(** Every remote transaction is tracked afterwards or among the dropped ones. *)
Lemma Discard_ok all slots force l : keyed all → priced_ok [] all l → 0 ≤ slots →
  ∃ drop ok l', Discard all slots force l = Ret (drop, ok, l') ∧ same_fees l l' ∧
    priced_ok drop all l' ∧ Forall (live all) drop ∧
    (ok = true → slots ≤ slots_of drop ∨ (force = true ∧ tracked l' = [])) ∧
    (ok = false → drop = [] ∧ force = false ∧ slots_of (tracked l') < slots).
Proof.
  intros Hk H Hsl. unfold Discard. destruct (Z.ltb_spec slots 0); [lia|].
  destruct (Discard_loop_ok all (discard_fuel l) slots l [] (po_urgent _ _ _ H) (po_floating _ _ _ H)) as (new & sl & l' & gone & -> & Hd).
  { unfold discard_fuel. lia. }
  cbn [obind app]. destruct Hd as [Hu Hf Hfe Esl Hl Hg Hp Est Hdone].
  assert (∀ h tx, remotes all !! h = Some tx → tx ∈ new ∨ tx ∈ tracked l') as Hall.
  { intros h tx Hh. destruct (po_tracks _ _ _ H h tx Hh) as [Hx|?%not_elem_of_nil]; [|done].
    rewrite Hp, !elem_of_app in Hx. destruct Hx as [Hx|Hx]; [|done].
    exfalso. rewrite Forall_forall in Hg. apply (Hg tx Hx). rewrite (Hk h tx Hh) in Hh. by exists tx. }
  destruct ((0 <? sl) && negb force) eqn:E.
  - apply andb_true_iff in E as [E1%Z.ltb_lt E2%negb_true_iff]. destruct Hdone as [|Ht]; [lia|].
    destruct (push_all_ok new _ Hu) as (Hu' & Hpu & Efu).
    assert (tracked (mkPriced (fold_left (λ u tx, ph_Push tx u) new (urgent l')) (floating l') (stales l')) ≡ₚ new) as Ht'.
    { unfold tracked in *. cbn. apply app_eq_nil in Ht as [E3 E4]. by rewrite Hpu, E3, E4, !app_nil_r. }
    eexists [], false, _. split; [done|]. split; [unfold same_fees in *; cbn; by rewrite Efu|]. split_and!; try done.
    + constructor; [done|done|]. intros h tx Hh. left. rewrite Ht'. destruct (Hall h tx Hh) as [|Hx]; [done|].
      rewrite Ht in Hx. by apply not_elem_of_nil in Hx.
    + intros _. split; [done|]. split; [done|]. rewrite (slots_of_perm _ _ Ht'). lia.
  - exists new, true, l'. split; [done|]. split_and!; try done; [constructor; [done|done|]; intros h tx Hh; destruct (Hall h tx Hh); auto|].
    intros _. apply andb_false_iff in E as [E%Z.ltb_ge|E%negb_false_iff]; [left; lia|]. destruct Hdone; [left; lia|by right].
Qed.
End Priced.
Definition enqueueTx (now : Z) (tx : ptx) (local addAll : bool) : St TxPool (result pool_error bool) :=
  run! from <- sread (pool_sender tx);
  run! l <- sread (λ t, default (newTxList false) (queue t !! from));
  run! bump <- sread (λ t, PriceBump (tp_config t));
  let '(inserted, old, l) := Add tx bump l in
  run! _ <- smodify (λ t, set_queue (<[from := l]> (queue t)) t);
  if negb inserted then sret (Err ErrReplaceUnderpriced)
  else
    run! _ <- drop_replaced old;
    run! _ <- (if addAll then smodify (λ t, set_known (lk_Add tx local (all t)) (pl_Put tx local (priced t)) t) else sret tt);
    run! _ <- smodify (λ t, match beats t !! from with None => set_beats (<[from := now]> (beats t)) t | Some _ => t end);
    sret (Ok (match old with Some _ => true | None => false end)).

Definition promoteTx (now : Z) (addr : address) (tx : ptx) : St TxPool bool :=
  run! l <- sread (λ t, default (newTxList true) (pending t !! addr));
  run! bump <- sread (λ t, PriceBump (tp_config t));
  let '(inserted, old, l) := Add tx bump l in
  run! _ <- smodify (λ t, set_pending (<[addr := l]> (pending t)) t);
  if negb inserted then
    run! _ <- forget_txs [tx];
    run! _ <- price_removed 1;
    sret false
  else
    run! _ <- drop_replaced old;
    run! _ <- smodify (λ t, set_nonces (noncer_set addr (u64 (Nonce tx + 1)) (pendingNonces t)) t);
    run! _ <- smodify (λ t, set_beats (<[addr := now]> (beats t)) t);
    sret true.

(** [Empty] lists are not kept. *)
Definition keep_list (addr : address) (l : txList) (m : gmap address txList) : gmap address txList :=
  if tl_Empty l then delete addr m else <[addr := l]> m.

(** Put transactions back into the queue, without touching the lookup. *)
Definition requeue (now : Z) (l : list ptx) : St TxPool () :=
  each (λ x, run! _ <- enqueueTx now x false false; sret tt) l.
**********
EXERCISE BRIEF —
Each line of the listing has to be reproduced exactly.

OUTPUT FOR THIS TASK —
(** Every remote transaction is tracked afterwards or among the dropped ones. *)
Lemma Discard_ok all slots force l : keyed all → priced_ok [] all l → 0 ≤ slots →
  ∃ drop ok l', Discard all slots force l = Ret (drop, ok, l') ∧ same_fees l l' ∧
    priced_ok drop all l' ∧ Forall (live all) drop ∧
    (ok = true → slots ≤ slots_of drop ∨ (force = true ∧ tracked l' = [])) ∧
    (ok = false → drop = [] ∧ force = false ∧ slots_of (tracked l') < slots).
Proof.
  intros Hk H Hsl. unfold Discard. destruct (Z.ltb_spec slots 0); [lia|].
  destruct (Discard_loop_ok all (discard_fuel l) slots l [] (po_urgent _ _ _ H) (po_floating _ _ _ H)) as (new & sl & l' & gone & -> & Hd).
  { unfold discard_fuel. lia. }
  cbn [obind app]. destruct Hd as [Hu Hf Hfe Esl Hl Hg Hp Est Hdone].
  assert (∀ h tx, remotes all !! h = Some tx → tx ∈ new ∨ tx ∈ tracked l') as Hall.
  { intros h tx Hh. destruct (po_tracks _ _ _ H h tx Hh) as [Hx|?%not_elem_of_nil]; [|done].
    rewrite Hp, !elem_of_app in Hx. destruct Hx as [Hx|Hx]; [|done].
    exfalso. rewrite Forall_forall in Hg. apply (Hg tx Hx). rewrite (Hk h tx Hh) in Hh. by exists tx. }
  destruct ((0 <? sl) && negb force) eqn:E.
  - apply andb_true_iff in E as [E1%Z.ltb_lt E2%negb_true_iff]. destruct Hdone as [|Ht]; [lia|].
    destruct (push_all_ok new _ Hu) as (Hu' & Hpu & Efu).
    assert (tracked (mkPriced (fold_left (λ u tx, ph_Push tx u) new (urgent l')) (floating l') (stales l')) ≡ₚ new) as Ht'.
    { unfold tracked in *. cbn. apply app_eq_nil in Ht as [E3 E4]. by rewrite Hpu, E3, E4, !app_nil_r. }
    eexists [], false, _. split; [done|]. split; [unfold same_fees in *; cbn; by rewrite Efu|]. split_and!; try done.
    + constructor; [done|done|]. intros h tx Hh. left. rewrite Ht'. destruct (Hall h tx Hh) as [|Hx]; [done|].
      rewrite Ht in Hx. by apply not_elem_of_nil in Hx.
    + intros _. split; [done|]. split; [done|]. rewrite (slots_of_perm _ _ Ht'). lia.
  - exists new, true, l'. split; [done|]. split_and!; try done; [constructor; [done|done|]; intros h tx Hh; destruct (Hall h tx Hh); auto|].
    intros _. apply andb_false_iff in E as [E%Z.ltb_ge|E%negb_false_iff]; [left; lia|]. destruct Hdone; [left; lia|by right].
Qed.
End Priced.
Definition enqueueTx (now : Z) (tx : ptx) (local addAll : bool) : St TxPool (result pool_error bool) :=
  run! from <- sread (pool_sender tx);
  run! l <- sread (λ t, default (newTxList false) (queue t !! from));
  run! bump <- sread (λ t, PriceBump (tp_config t));
  let '(inserted, old, l) := Add tx bump l in
  run! _ <- smodify (λ t, set_queue (<[from := l]> (queue t)) t);
  if negb inserted then sret (Err ErrReplaceUnderpriced)
  else
    run! _ <- drop_replaced old;
    run! _ <- (if addAll then smodify (λ t, set_known (lk_Add tx local (all t)) (pl_Put tx local (priced t)) t) else sret tt);
    run! _ <- smodify (λ t, match beats t !! from with None => set_beats (<[from := now]> (beats t)) t | Some _ => t end);
    sret (Ok (match old with Some _ => true | None => false end)).

Definition promoteTx (now : Z) (addr : address) (tx : ptx) : St TxPool bool :=
  run! l <- sread (λ t, default (newTxList true) (pending t !! addr));
  run! bump <- sread (λ t, PriceBump (tp_config t));
  let '(inserted, old, l) := Add tx bump l in
  run! _ <- smodify (λ t, set_pending (<[addr := l]> (pending t)) t);
  if negb inserted then
    run! _ <- forget_txs [tx];
    run! _ <- price_removed 1;
    sret false
  else
    run! _ <- drop_replaced old;
    run! _ <- smodify (λ t, set_nonces (noncer_set addr (u64 (Nonce tx + 1)) (pendingNonces t)) t);
    run! _ <- smodify (λ t, set_beats (<[addr := now]> (beats t)) t);
    sret true.

(** [Empty] lists are not kept. *)
Definition keep_list (addr : address) (l : txList) (m : gmap address txList) : gmap address txList :=
  if tl_Empty l then delete addr m else <[addr := l]> m.

(** Put transactions back into the queue, without touching the lookup. *)
Definition requeue (now : Z) (l : list ptx) : St TxPool () :=
  each (λ x, run! _ <- enqueueTx now x false false; sret tt) l.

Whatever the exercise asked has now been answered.